┌─ RECORDED DATA

(** * tendril-wiki: markup codec and save coordinator

    A shallow embedding of [static/mods/parsing.js] (the markup codec:
    [parseWikiLinks], [parseURLs], [parseEmails], [textToHtml],
    [htmlToText], [isSpecialtyUrl], [parseSpecialtyUrl]) and of the
    [ComponentRegister] class with its [stateChart] (the save coordinator),
    and of the page shortcuts of [static/script.js].

    JavaScript strings are sequences of UTF-16 code units, regular
    expressions are run by a backtracking matcher with the priorities of
    the language (greedy quantifiers, ordered alternation), plain objects
    used as maps keep their own-property order and are read through
    their prototype. *)

From Stdlib Require Import String Ascii.
From Stdlib Require Import List NArith Bool Arith Lia.
From Stdlib Require ZArith Zify.
Import ListNotations.

(** ** Strings *)

Module JsString.

Definition jsstr := list N.

(** An ASCII literal as a JavaScript string. *)
Definition lit (s : string) : jsstr :=
  List.map N_of_ascii (list_ascii_of_string s).

(** The double quote, which no literal of this file contains. *)
Definition dq : jsstr := [34%N].

Fixpoint str_eqb (a b : jsstr) : bool :=
  match a, b with
  | [], [] => true
  | c :: a', d :: b' => N.eqb c d && str_eqb a' b'
  | _, _ => false
  end.
Definition array_cells (a : ndarray) : list cell :=
  match a with
  | ABool l => Matched <$> l
  | AFloat l => Number <$> l
  end.

Definition column_cells (c : column) : list cell :=
  match c with
  | CList l => Text <$> l
  | CSeries s => Matched <$> values s
  | CArray a => array_cells a
  end.

(** An engine that raises on every pattern, and one that raises on the
    first candidate only. *)
Definition raising : engine := fun _ => Raises "error".

Definition raising_on_first : engine :=
  fun pat => if decide (pat = candidate 0) then Raises "error" else re_engine pat.

(** Memory that [np.empty] finds zeroed. *)
Definition zeroed : nat -> Z := fun _ => 0%Z.

(** The input list with the missing value taken out beforehand. *)
#[global] Instance pyval_eq_dec : EqDecision pyval.
Proof. solve_decision. Defined.

Definition without_nan (data : list pyval) : list pyval :=
  filter (fun v => v ≠ NaN) data.

(** The strings of a list of values, in order. *)
Definition strings_of (l : list pyval) : list string :=
  omap (fun v => match v with Str x => Some x | NaN => None end) l.

(** The same rows under the default labels 0, 1, ...: two runs whose
    inputs differ in where the missing value sits differ in the labels of
    their series and in nothing else. *)
Definition reset_index {A} (s : Series A) : Series A := mk_Series (values s).

Definition reset_dseries (c : dseries) : dseries :=
  match c with
  | SBool s => SBool (reset_index s)
  | SFloat s => SFloat (reset_index s)
  end.

Definition reset_column (c : column) : column :=
  match c with
  | CSeries s => CSeries (reset_index s)
  | CList l => CList l
  | CArray a => CArray a
  end.

Definition reset_state (st : state) : state :=
  mk_state (reset_index <$> pd_matches st)
           (reset_dseries <$> cu_matches st)
           (reset_column <$> results_by_data_point_dict st)
           (are_regex_results_equal st)
           (stdout st).

Definition reset_output (o : output) : output :=
  mk_output (do_pandas_and_cudf_match o)
            (reset_column <$> results_df o)
            (printed o).

Definition exc_map {A B} (f : A -> B) (m : exc A) : exc B :=
  match m with
  | Ok a => Ok (f a)
  | Raise e => Raise e
  end.

(** An engine that raises on the second candidate only. *)
Definition raising_on_second : engine :=
  fun pat => if decide (pat = candidate 1) then Raises "error" else re_engine pat.

(** An atom that accepts at least the characters of another one, and
    items built alike from such atoms. *)
Definition atom_le (a b : Re.atom) : Prop :=
  ∀ c, Re.atom_accepts a c = true -> Re.atom_accepts b c = true.

Inductive item_le : Re.item -> Re.item -> Prop :=
| le_begin : item_le Re.AT_BEGINNING Re.AT_BEGINNING
| le_end : item_le Re.AT_END Re.AT_END
| le_one a b : atom_le a b -> item_le (Re.One a) (Re.One b)
| le_repeat a b : atom_le a b -> item_le (Re.MaxRepeat1 a) (Re.MaxRepeat1 b).

(* ===================================================================== *)
(** * Part 4: properties of the matcher                                   *)
(* ===================================================================== *)

Section MatcherFacts.

Lemma repeat_then_ext a b k1 k2 s :
  atom_equiv a b -> (∀ t, k1 t = k2 t) ->
  Re.repeat_then a k1 s = Re.repeat_then b k2 s.
Proof.
  intros Hab Hk. induction s as [|c s IH]; simpl.
  - apply Hk.
  - rewrite (Hab c), IH, (Hk (c :: s)). reflexivity.
Qed.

└─

All entries above are to be repeated verbatim, down to the last line.

(** * tendril-wiki: markup codec and save coordinator

    A shallow embedding of [static/mods/parsing.js] (the markup codec:
    [parseWikiLinks], [parseURLs], [parseEmails], [textToHtml],
    [htmlToText], [isSpecialtyUrl], [parseSpecialtyUrl]) and of the
    [ComponentRegister] class with its [stateChart] (the save coordinator),
    and of the page shortcuts of [static/script.js].

    JavaScript strings are sequences of UTF-16 code units, regular
    expressions are run by a backtracking matcher with the priorities of
    the language (greedy quantifiers, ordered alternation), plain objects
    used as maps keep their own-property order and are read through
    their prototype. *)

From Stdlib Require Import String Ascii.
From Stdlib Require Import List NArith Bool Arith Lia.
From Stdlib Require ZArith Zify.
Import ListNotations.

(** ** Strings *)

Module JsString.

Definition jsstr := list N.

(** An ASCII literal as a JavaScript string. *)
Definition lit (s : string) : jsstr :=
  List.map N_of_ascii (list_ascii_of_string s).

(** The double quote, which no literal of this file contains. *)
Definition dq : jsstr := [34%N].

Fixpoint str_eqb (a b : jsstr) : bool :=
  match a, b with
  | [], [] => true
  | c :: a', d :: b' => N.eqb c d && str_eqb a' b'
  | _, _ => false
  end.
Definition array_cells (a : ndarray) : list cell :=
  match a with
  | ABool l => Matched <$> l
  | AFloat l => Number <$> l
  end.

Definition column_cells (c : column) : list cell :=
  match c with
  | CList l => Text <$> l
  | CSeries s => Matched <$> values s
  | CArray a => array_cells a
  end.

(** An engine that raises on every pattern, and one that raises on the
    first candidate only. *)
Definition raising : engine := fun _ => Raises "error".

Definition raising_on_first : engine :=
  fun pat => if decide (pat = candidate 0) then Raises "error" else re_engine pat.

(** Memory that [np.empty] finds zeroed. *)
Definition zeroed : nat -> Z := fun _ => 0%Z.

(** The input list with the missing value taken out beforehand. *)
#[global] Instance pyval_eq_dec : EqDecision pyval.
Proof. solve_decision. Defined.

Definition without_nan (data : list pyval) : list pyval :=
  filter (fun v => v ≠ NaN) data.

(** The strings of a list of values, in order. *)
Definition strings_of (l : list pyval) : list string :=
  omap (fun v => match v with Str x => Some x | NaN => None end) l.

(** The same rows under the default labels 0, 1, ...: two runs whose
    inputs differ in where the missing value sits differ in the labels of
    their series and in nothing else. *)
Definition reset_index {A} (s : Series A) : Series A := mk_Series (values s).

Definition reset_dseries (c : dseries) : dseries :=
  match c with
  | SBool s => SBool (reset_index s)
  | SFloat s => SFloat (reset_index s)
  end.

Definition reset_column (c : column) : column :=
  match c with
  | CSeries s => CSeries (reset_index s)
  | CList l => CList l
  | CArray a => CArray a
  end.

Definition reset_state (st : state) : state :=
  mk_state (reset_index <$> pd_matches st)
           (reset_dseries <$> cu_matches st)
           (reset_column <$> results_by_data_point_dict st)
           (are_regex_results_equal st)
           (stdout st).

Definition reset_output (o : output) : output :=
  mk_output (do_pandas_and_cudf_match o)
            (reset_column <$> results_df o)
            (printed o).

Definition exc_map {A B} (f : A -> B) (m : exc A) : exc B :=
  match m with
  | Ok a => Ok (f a)
  | Raise e => Raise e
  end.

(** An engine that raises on the second candidate only. *)
Definition raising_on_second : engine :=
  fun pat => if decide (pat = candidate 1) then Raises "error" else re_engine pat.

(** An atom that accepts at least the characters of another one, and
    items built alike from such atoms. *)
Definition atom_le (a b : Re.atom) : Prop :=
  ∀ c, Re.atom_accepts a c = true -> Re.atom_accepts b c = true.

Inductive item_le : Re.item -> Re.item -> Prop :=
| le_begin : item_le Re.AT_BEGINNING Re.AT_BEGINNING
| le_end : item_le Re.AT_END Re.AT_END
| le_one a b : atom_le a b -> item_le (Re.One a) (Re.One b)
| le_repeat a b : atom_le a b -> item_le (Re.MaxRepeat1 a) (Re.MaxRepeat1 b).

(* ===================================================================== *)
(** * Part 4: properties of the matcher                                   *)
(* ===================================================================== *)

Section MatcherFacts.

Lemma repeat_then_ext a b k1 k2 s :
  atom_equiv a b -> (∀ t, k1 t = k2 t) ->
  Re.repeat_then a k1 s = Re.repeat_then b k2 s.
Proof.
  intros Hab Hk. induction s as [|c s IH]; simpl.
  - apply Hk.
  - rewrite (Hab c), IH, (Hk (c :: s)). reflexivity.
Qed.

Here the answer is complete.